PH Levels of Food
The pH scale measures the acidity or alkalinity of a substance. Substances with a pH level lower than 7 are called acidic, while substances with a higher pH are called alkaline. The pH of foods doesn’t always correspond to their acid-forming or alkaline-forming properties in the body.
How PH Affects The Body
The human body is almost 70 percent water. Water is considered neutral on the pH scale, at about 7. Blood is slightly alkaline, normally between 7.35 and 7.45. If the pH falls below that, a condition called acidosis occurs. If the pH is higher, the condition is called alkalosis. Both conditions can be fatal.
Acidity In The Body
Acids are formed in the body when metabolism occurs, as well as when you eat acid-forming foods. Highly processed foods, sugar, caffeine and most proteins are considered acid-forming and put strain on the body’s systems to maintain proper pH balance. A food doesn’t have to have a low pH to be considered acid-forming in the body.
Alkalinity In The Body
Several systems in the body ensure that the pH balance of the blood and other bodily fluids are maintained at a slightly alkaline level. The respiratory system and the excretory system both help eliminate acids in the body as does the ingestion of alkaline-forming foods such as leafy green vegetables. Some highly acidic foods, such as lemons, are alkaline-forming in the body.
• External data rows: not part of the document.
(** ** The NumPy / SciPy interface

    - [np_random_seed seed] is [np.random.seed(seed)]: the state it installs
      in the global generator, a function of [seed] alone, or the error NumPy
      raises for a seed it refuses.
    - [np_random_normal loc scale size] is [np.random.normal]: it reads and
      advances the global generator.
    - [np_exp] is [np.exp] on one float.
    - [minimize fun x0 bounds constraints] is [scipy.optimize.minimize].
    - [ttest_ind a b] is [scipy.stats.ttest_ind] with its default arguments.
    - [quad f a b] is [scipy.integrate.quad]: the value and the error
      estimate. *)
Class Library : Type := {
  rng_state : Type;
  np_random_seed : Z -> outcome rng_state;
  np_random_normal : float -> float -> Z -> rng_state -> outcome (list float) * rng_state;
  np_exp : float -> float;
  minimize : (vec -> float) -> vec -> list (float * float) -> constraint
             -> outcome OptimizeResult;
  ttest_ind : list float -> list float -> outcome (float * float);
  quad : (float -> float) -> float -> float -> outcome (float * float)
}.

(** The four stages of the pipeline. *)
Inductive stage : Type :=
| SampleGenerator
| Allocator
| SignificanceTester
| Forecaster.

(** The figures of a run, before formatting.  The console prints all of
    them; the form displays all but the t-statistic. *)
Record report : Type := {
  r_total_budget : float;
  r_budget_A : float;
  r_budget_B : float;
  r_max_roi : float;
  r_t_stat : float;
  r_p_val : float;
  r_significant : bool;
  r_forecast : float
}.

(** What a run leaves behind, in order: messages for the user and, as a
    record of the control flow, the stages entered. *)
Inductive event : Type :=
| Print (text : string)
| ShowError (title message : string)
| PrintResults (r : report)
| ShowResults (r : report)
| Enter (s : stage).

Section Pipeline.

Context {L : Library}.

(** The process state: the global NumPy generator and the trace. *)
Record world : Type := {
  rng : rng_state;
  trace : list event
}.

(** Programs: they read and change the world and may raise; what was done
    before an exception stays done. *)
Definition M (A : Type) : Type := world -> outcome A * world.

Definition ret {A : Type} (a : A) : M A := fun w => (Ok a, w).

Definition bind {A B : Type} (c : M A) (k : A -> M B) : M B :=
  fun w =>
    match c w with
    | (Ok a, w') => k a w'
    | (Raise e, w') => (Raise e, w')
    end.
(** X10.  A call that raises leaves no trace: when the constructor,
    [createLog], [log] or one of the wrappers raises, the world is exactly
    as it was before the call. *)
Theorem failure_changes_nothing (dflt : JsVal) (this : LogInstance)
    (w w' : World) (e : Exception) :
  (forall m c lv, Log m c lv w = (Throw e, w') -> w' = w) /\
  (forall m c, createLog this m c w = (Throw e, w') -> w' = w) /\
  (forall r message, log dflt this r message w = (Throw e, w') -> w' = w) /\
  (forall arguments,
      (debug dflt this arguments w = (Throw e, w') -> w' = w) /\
      (info dflt this arguments w = (Throw e, w') -> w' = w) /\
      (warn dflt this arguments w = (Throw e, w') -> w' = w) /\
      (error dflt this arguments w = (Throw e, w') -> w' = w)).
Proof.
  assert (HLog : forall m c lv, Log m c lv w = (Throw e, w') -> w' = w).
  { intros m c lv H. apply Log_world in H as (_ & _ & [H|[[i Hi] _]]);
      [exact H | discriminate]. }
  assert (Hlog : forall r message,
             log dflt this r message w = (Throw e, w') -> w' = w).
  { intros r message H.
    apply log_world in H as (_ & _ & [H|(spec & args & _ & Hr & _)]);
      [exact H | discriminate]. }
  split; [exact HLog|]. split; [intros m c; apply HLog|].
  split; [exact Hlog|]. intros arguments. repeat split; apply Hlog.
Qed.
(** * ClawWatch session store: archive, restore, retention and labels

    A shallow embedding of the session-lifecycle core of [server.py] and of
    [scripts/archive-sessions.py], together with the properties the
    specification states about it, and of the code around that core (the
    POST interface and its authentication, the settings, the transcript
    views, the version comparison and the update check) with further
    properties of it.

    Conventions of the embedding.
    - Python [int] is [Z] (unbounded). A JSON number is an integer: floats
      are not part of [json], and what the code computes in floats (sizes
      in KB, the usage percentage) stays outside the definitions.
    - Python [str] is [string], one [ascii] to a character, so a length
      or a slice counts characters; text with characters beyond that range
      is outside the embedding. The character classes ([isdigit], [lower],
      [title], [strip]) are the ASCII ones.
    - A decoded JSON object is an association list in file order (Python
      dictionaries keep insertion order, and the sweep iterates in it).
    - The sessions directory is a finite map from file names to contents;
      names are single path components.
    - sessions.json is missing, undecodable, or decodes to an object of
      session records or to a value that is no object ([None], a boolean,
      a number, a string), on which [in], [del], item assignment and
      [.items()] raise as Python's do.
    - What the code takes from the Python library and from the operating
      system (value formatting, [glob], the gzip codec, text decoding and
      [json.loads]) is a [Variable] of a section; a theorem is
      generalised over the ones it uses, and [Ref] gives one concrete
      choice of them to run the definitions on. *)

From Stdlib Require Import ZArith String Ascii List Lia Bool.
From stdpp Require Import gmap strings list.

Set Warnings "-register-all".

Local Open Scope Z_scope.
Local Open Scope string_scope.

(* ===================================================================== *)
(** * Python values and exceptions *)
(* ===================================================================== *)

(** The exceptions the modelled paths can raise. *)
Inductive exn : Type :=
| TypeError
| AttributeError
| JSONDecodeError
| OSError
| ValueError.

(** A Python computation: it returns a value or raises. *)
Inductive py (A : Type) : Type :=
| Return (a : A)
| Raise (e : exn).
Arguments Return {A} a.
Arguments Raise {A} e.

#[global] Instance py_ret : MRet py := fun A a => Return a.
#[global] Instance py_bind : MBind py := fun A B f m =>
  match m with
  | Return a => f a
  | Raise e => Raise e
  end.

(** What [json.load] produces (floats apart). *)
Inductive json : Type :=
| JNull
| JBool (b : bool)
| JNum (z : Z)
| JStr (s : string)
| JArr (items : list json)
| JObj (fields : list (string * json)).

(** A Python [dict] with string keys, in insertion order. *)
Definition dict (V : Type) : Type := list (string * V).

(** [d.get(k)] as an option; [k in d] is [is_Some] of it. *)
Fixpoint dict_get {V} (k : string) (d : dict V) : option V :=
  match d with
  | [] => None
  | (k', v) :: rest => if String.eqb k k' then Some v else dict_get k rest
  end.

(** [del d[k]]. *)
Fixpoint dict_del {V} (k : string) (d : dict V) : dict V :=
  match d with
  | [] => []
  | (k', v) :: rest =>
      if String.eqb k k' then dict_del k rest else (k', v) :: dict_del k rest
  end.

(** [d[k] = v]: an existing key keeps its position, a new one goes last. *)
Fixpoint dict_set {V} (k : string) (v : V) (d : dict V) : dict V :=
  match d with
  | [] => [(k, v)]
  | (k', v') :: rest =>
      if String.eqb k k' then (k', v) :: rest else (k', v') :: dict_set k v rest
  end.

(** [list(d.keys())]. *)
Definition dict_keys {V} (d : dict V) : list string := map fst d.

(** A session record: the JSON object stored under a key of sessions.json. *)
Definition record : Type := dict json.

(** [d.get(k)]: [None] when the key is absent. *)
Definition py_get (k : string) (d : record) : json :=
  match dict_get k d with
  | Some v => v
  | None => JNull
  end.

(** [d.get(k, default)]. *)
Definition py_get_d (k : string) (default : json) (d : record) : json :=
  match dict_get k d with
  | Some v => v
  | None => default
  end.

(** [bool(v)]. *)
Definition py_truthy (v : json) : bool :=
  match v with
  | JNull => false
  | JBool b => b
  | JNum z => negb (Z.eqb z 0)
  | JStr s => negb (String.eqb s "")
  | JArr items => match items with [] => false | _ => true end
  | JObj fields => match fields with [] => false | _ => true end
  end.

(** [a or b]. *)
Definition py_or (a b : json) : json := if py_truthy a then a else b.

(** [v == s] for a string [s]: only an equal string is equal to it. *)
Definition py_eq_str (v : json) (s : string) : bool :=
  match v with
  | JStr t => String.eqb t s
  | _ => false
  end.

(** [v < n] for an integer [n]: defined on integers and booleans, a
    [TypeError] on everything else. *)
Definition py_lt_int (v : json) (n : Z) : py bool :=
  match v with
  | JNum z => Return (Z.ltb z n)
  | JBool b => Return (Z.ltb (Z.b2z b) n)
  | _ => Raise TypeError
  end.

(** [if v: ... v.startswith(...)]: a falsy value skips the branch, a
    non-empty string enters it, and any other truthy value raises in it.
    [on_number] is what a number raises: [AttributeError] where a [str]
    method comes first, [TypeError] where [' id:' in v] does. *)
Definition truthy_str (on_number : exn) (v : json) : py (option string) :=
  if py_truthy v then
    match v with
    | JStr s => Return (Some s)
    | JNum _ | JBool _ => Raise on_number
    | _ => Raise AttributeError
    end
  else Return None.

(** [v.get] needs a dictionary. *)
Definition as_dict (v : json) : py record :=
  match v with
  | JObj fields => Return fields
  | _ => Raise AttributeError
  end.

(** The truth value of a two-element tuple: a non-empty tuple is true
    whatever it holds. *)
Definition tuple_truthy {A B} (t : A * B) : bool := true.

(* ===================================================================== *)
(** * Strings *)
(* ===================================================================== *)

Module Str.

(** [s.startswith(p)]. *)
Fixpoint startswith (p s : string) : bool :=
  match p, s with
  | EmptyString, _ => true
  | String a p', String b s' => if Ascii.eqb a b then startswith p' s' else false
  | String _ _, EmptyString => false
  end.

(** [sub in s]. *)
Fixpoint contains (sub s : string) : bool :=
  if startswith sub s then true
  else match s with
       | EmptyString => false
       | String _ s' => contains sub s'
       end.

(** [s[n:]]. *)
Fixpoint drop (n : nat) (s : string) : string :=
  match n, s with
  | O, _ => s
  | S n', String _ s' => drop n' s'
  | S _, EmptyString => EmptyString
  end.

(** [s[:n]]. *)
Fixpoint take (n : nat) (s : string) : string :=
  match n, s with
  | O, _ => EmptyString
  | S n', String a s' => String a (take n' s')
  | S _, EmptyString => EmptyString
  end.

(** [s[i:j]]. *)
Definition slice (i j : nat) (s : string) : string := take (j - i) (drop i s).

(** [c.isdigit()]. *)
Definition isdigit (c : ascii) : bool :=
  let n := nat_of_ascii c in (48 <=? n)%nat && (n <=? 57)%nat.

Definition is_lower (c : ascii) : bool :=
  let n := nat_of_ascii c in (97 <=? n)%nat && (n <=? 122)%nat.

Definition is_upper (c : ascii) : bool :=
  let n := nat_of_ascii c in (65 <=? n)%nat && (n <=? 90)%nat.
Foods with low pH are not necessarily acid-forming in the body. Tomatoes are acidic but alkaline-forming in the body. It depends on how the food affects the pH of the urine. Also, highly acidic foods (those with low pH) require less heating than low-acid foods when canning. Examples of low pH foods are most jams, jellies and fruit.
Most vegetables, meat and poultry have high pH levels and are considered to be alkaline, even though many of them are acid-producing in the body. These foods have to be canned with higher temperatures to prevent botulism.